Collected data
☆ ☆ ☆ ☆ ☆

(** * Simon game firmware (SimonGame_V1_4.ino): a shallow embedding

    The sketch is a five-state polling loop over global variables, a
    millisecond clock and a handful of pins.  The embedding keeps the
    globals in a record, threads it through a small state monad, and takes
    everything the sketch reads from outside (pin levels over time, the
    pseudo-random generator) from an environment.

    Conventions.
    - [clock] is the elapsed time in milliseconds as an unbounded integer;
      [millis] reads it modulo 2^32 (an [unsigned long] on the AVR target),
      and subtraction of two timestamps wraps the same way.
    - Only [delay] and the gap between two iterations of [loop] let time
      pass; the statements of one iteration are otherwise instantaneous.
    - A busy-wait loop is explored for [patience] rounds; a loop that is
      still spinning then yields [Hang].  An array access outside its
      bounds yields [Fault].
    - [int] is 16 bits wide on the target.  Every [int] of the sketch stays
      within [0, 100] on reachable states (see [wf]), so its arithmetic is
      written without wrap-around.
    - [setup] only configures the pin modes; it touches none of the globals
      and is left out. *)

From Stdlib Require Import ZArith List Lia Bool.
From stdpp Require Import base list.
Import ListNotations.
Open Scope Z_scope.

(** ** Pins, constants and globals *)

Inductive level := LOW | HIGH.

Inductive GameState :=
  | WELCOME
  | WAIT_FOR_START
  | PLAY_SEQUENCE
  | USER_INPUT
  | GAME_OVER.

Definition BUTTON_PINS : list Z := [10; 9; 8; 7].
Definition LED_PINS : list Z := [3; 4; 5; 6].
Definition BUZZER_PIN : Z := 11.
Definition TONES : list Z := [310; 209; 415; 252].
Definition MAX_SEQUENCE : Z := 100.
Definition debounceDelay : Z := 200.

(** What the sketch writes to the outside world, stamped with [clock]. *)
Inductive Event :=
  | DigitalWrite (pin : Z) (v : level)
  | Tone (pin freq duration : Z)
  | NoTone (pin : Z).

Record State := mkState {
  gameState : GameState;
  sequence : list Z;            (* int sequence[MAX_SEQUENCE] *)
  sequenceLength : Z;
  userInputIndex : Z;
  lastButtonPress : Z;          (* unsigned long *)
  previousMillis : Z;           (* static in waitForStartButton *)
  ledState : bool;              (* static in waitForStartButton *)
  clock : Z;                    (* elapsed milliseconds, not wrapped *)
  draws : nat;                  (* calls made to random() so far *)
  outputs : list (Z * Event)    (* newest first *)
}.

Record Env := mkEnv {
  pin_level : Z -> Z -> level;  (* time -> pin -> level read *)
  prng : nat -> Z;              (* k-th value of the generator *)
  patience : nat                (* busy-wait rounds explored *)
}.

Definition init : State :=
  mkState WELCOME (replicate 100 0) 0 0 0 0 false 0 0 [].

(** Field updates. *)
Definition set_gameState (v : GameState) (s : State) : State :=
  mkState v (sequence s) (sequenceLength s) (userInputIndex s)
    (lastButtonPress s) (previousMillis s) (ledState s) (clock s) (draws s)
    (outputs s).
Definition set_sequence (v : list Z) (s : State) : State :=
  mkState (gameState s) v (sequenceLength s) (userInputIndex s)
    (lastButtonPress s) (previousMillis s) (ledState s) (clock s) (draws s)
    (outputs s).
Definition set_sequenceLength (v : Z) (s : State) : State :=
  mkState (gameState s) (sequence s) v (userInputIndex s)
    (lastButtonPress s) (previousMillis s) (ledState s) (clock s) (draws s)
    (outputs s).
Definition set_userInputIndex (v : Z) (s : State) : State :=
  mkState (gameState s) (sequence s) (sequenceLength s) v
    (lastButtonPress s) (previousMillis s) (ledState s) (clock s) (draws s)
    (outputs s).
Definition set_lastButtonPress (v : Z) (s : State) : State :=
  mkState (gameState s) (sequence s) (sequenceLength s) (userInputIndex s)
    v (previousMillis s) (ledState s) (clock s) (draws s) (outputs s).
Definition set_previousMillis (v : Z) (s : State) : State :=
  mkState (gameState s) (sequence s) (sequenceLength s) (userInputIndex s)
    (lastButtonPress s) v (ledState s) (clock s) (draws s) (outputs s).
Definition set_ledState (v : bool) (s : State) : State :=
  mkState (gameState s) (sequence s) (sequenceLength s) (userInputIndex s)
    (lastButtonPress s) (previousMillis s) v (clock s) (draws s) (outputs s).
Definition set_clock (v : Z) (s : State) : State :=
  mkState (gameState s) (sequence s) (sequenceLength s) (userInputIndex s)
    (lastButtonPress s) (previousMillis s) (ledState s) v (draws s)
    (outputs s).
Definition set_draws (v : nat) (s : State) : State :=
  mkState (gameState s) (sequence s) (sequenceLength s) (userInputIndex s)
    (lastButtonPress s) (previousMillis s) (ledState s) (clock s) v
    (outputs s).
Definition set_outputs (v : list (Z * Event)) (s : State) : State :=
  mkState (gameState s) (sequence s) (sequenceLength s) (userInputIndex s)
    (lastButtonPress s) (previousMillis s) (ledState s) (clock s) (draws s)
    v.

(** ** The monad: state, divergence and faults *)

Inductive outcome (A : Type) :=
  | Done (a : A)
  | Hang
  | Fault.
Arguments Done {A} a.
Arguments Hang {A}.
Arguments Fault {A}.

Definition M (A : Type) : Type := State -> outcome (A * State).

Definition ret {A} (a : A) : M A := fun s => Done (a, s).
Definition bind {A B} (m : M A) (k : A -> M B) : M B :=
  fun s =>
    match m s with
    | Done (a, s') => k a s'
    | Hang => Hang
    | Fault => Fault
    end.
Definition hang {A} : M A := fun _ => Hang.
Definition fault {A} : M A := fun _ => Fault.
Definition get {A} (f : State -> A) : M A := fun s => Done (f s, s).
Definition put (f : State -> State) : M unit := fun s => Done (tt, f s).

Declare Scope sketch_scope.
Delimit Scope sketch_scope with sketch.
Notation "'let*' x ':=' c1 'in' c2" := (bind c1 (fun x => c2))
  (at level 10, x name, c1 at level 100, c2 at level 200) : sketch_scope.
Notation "c1 '>>' c2" := (bind c1 (fun _ => c2))
  (at level 100, right associativity) : sketch_scope.
Open Scope sketch_scope.

(** ** Arduino core operations *)

Definition WORD : Z := 2 ^ 32.

(** Subtraction of two [unsigned long] values. *)
Definition wsub (a b : Z) : Z := (a - b) mod WORD.
(** X4: whatever happens to a connection, each frame it sends of its own
    is an IDENTIFY or a HEARTBEAT, and every HEARTBEAT carries the sequence
    number the constructor left, whatever was dispatched since. *)
Theorem connection_sends_identify_and_heartbeat intents0 sequence0 events :
  Forall (own_frame sequence0)
         (sent (run (WebSocket.initial intents0 sequence0) events)).
Proof.
  assert (H : forall c, session_id_ c = "" ->
                        Forall (own_frame (last_sequence_ c)) (sent c) ->
                        Forall (own_frame (last_sequence_ c))
                               (sent (run c events))).
  { unfold run. induction events as [|e events IH]; intros c Hs Hc; simpl;
      [exact Hc|].
    destruct (step_session c e) as [Hs' Hl'].
    rewrite <- Hl'. apply IH; [by rewrite Hs' | rewrite Hl'].
    by apply step_own. }
  apply (H (WebSocket.initial intents0 sequence0)); [reflexivity | constructor].
Qed.

Lemma send_disconnected payload c :
  is_connected_ c = false -> send payload c = c.
Proof. intros H. unfold send. by rewrite H. Qed.

Lemma handle_gateway_op_connected payload c c' :
  handle_gateway_op payload c = Ok c' -> is_connected_ c' = is_connected_ c.
Proof.
  unfold handle_gateway_op. intros H.
  repeat (match type of H with
          | (if ?b then _ else _) = _ => destruct b
          | (match ?r with Ok _ => _ | Throw _ => _ end) = _ => destruct r
          | (mbind _ ?r) = _ => destruct r; simpl in H
          | Ok _ = Ok _ => injection H as <-
          | Throw _ = Ok _ => discriminate H
          end); reflexivity.
Qed.

Lemma run_callbacks_disconnected calls c :
  is_connected_ c = false ->
  foldl (fun c call => run_callback call c) c calls = c.
Proof.
  intros Hc. induction calls as [|call calls IH]; simpl; [reflexivity|].
  assert (E : run_callback call c = c).
  { destruct call as [[|]|]; simpl; unfold resume, identify;
      try destruct (String.eqb (session_id_ c) "");
      by apply send_disconnected. }
  by rewrite E.
Qed.

(** X5: a connection that is not connected sends nothing, and only the open
    handler connects it: any other event leaves the frames sent as they are
    and the connection disconnected. *)
Theorem disconnected_sends_nothing c e :
  is_connected_ c = false -> e <> Open ->
  sent (step c e) = sent c /\ is_connected_ (step c e) = false.
Proof.
  intros Hc He. destruct e; simpl; try done.
  - unfold on_message.
    destruct (handle_gateway_op payload c) as [c'|] eqn:E; simpl; [|done].
    split; [by apply (handle_gateway_op_sent payload)|].
    by rewrite (handle_gateway_op_connected payload c c' E).
  - unfold heartbeat_tick. by rewrite Hc.
  - unfold reconnect_attempt.
    destruct (negb (is_reconnecting_ (reconnect_manager_ c))); [done|].
    destruct (backoff_iteration (reconnect_manager_ c)) as [[calls|] m];
      [|done].
    by rewrite run_callbacks_disconnected.
  - unfold identify. by rewrite send_disconnected.
Qed.

(** X5 at a connection whose transport has just closed: its reconnection
    attempt sends nothing. *)
Lemma disconnected_sends_nothing_witness :
  sent (step (run (WebSocket.initial 0 0)
                  (established 2 ++ [Close 1006 "Abnormal closure"]))
             ReconnectAttempt)
  = sent (run (WebSocket.initial 0 0)
              (established 2 ++ [Close 1006 "Abnormal closure"])).
Proof.
  apply (disconnected_sends_nothing
           (run (WebSocket.initial 0 0)
                (established 2 ++ [Close 1006 "Abnormal closure"]))
           ReconnectAttempt).
  - reflexivity.
  - discriminate.
Defined.

End ConnectionFrames.

(** ** Shards: routing, sizing, session tracking *)

Section ShardFacts.
Import Shard ShardFactory Samples.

☆ ☆ ☆ ☆ ☆

> [Task brief]
Reproduce, exactly as they stand in the data above, the lines from the one that holds "Conventions." to the one that holds "- [int] is 16", inclusive.

> [Worked solution]
    Conventions.
    - [clock] is the elapsed time in milliseconds as an unbounded integer;
      [millis] reads it modulo 2^32 (an [unsigned long] on the AVR target),
      and subtraction of two timestamps wraps the same way.
    - Only [delay] and the gap between two iterations of [loop] let time
      pass; the statements of one iteration are otherwise instantaneous.
    - A busy-wait loop is explored for [patience] rounds; a loop that is
      still spinning then yields [Hang].  An array access outside its
      bounds yields [Fault].
    - [int] is 16 bits wide on the target.  Every [int] of the sketch stays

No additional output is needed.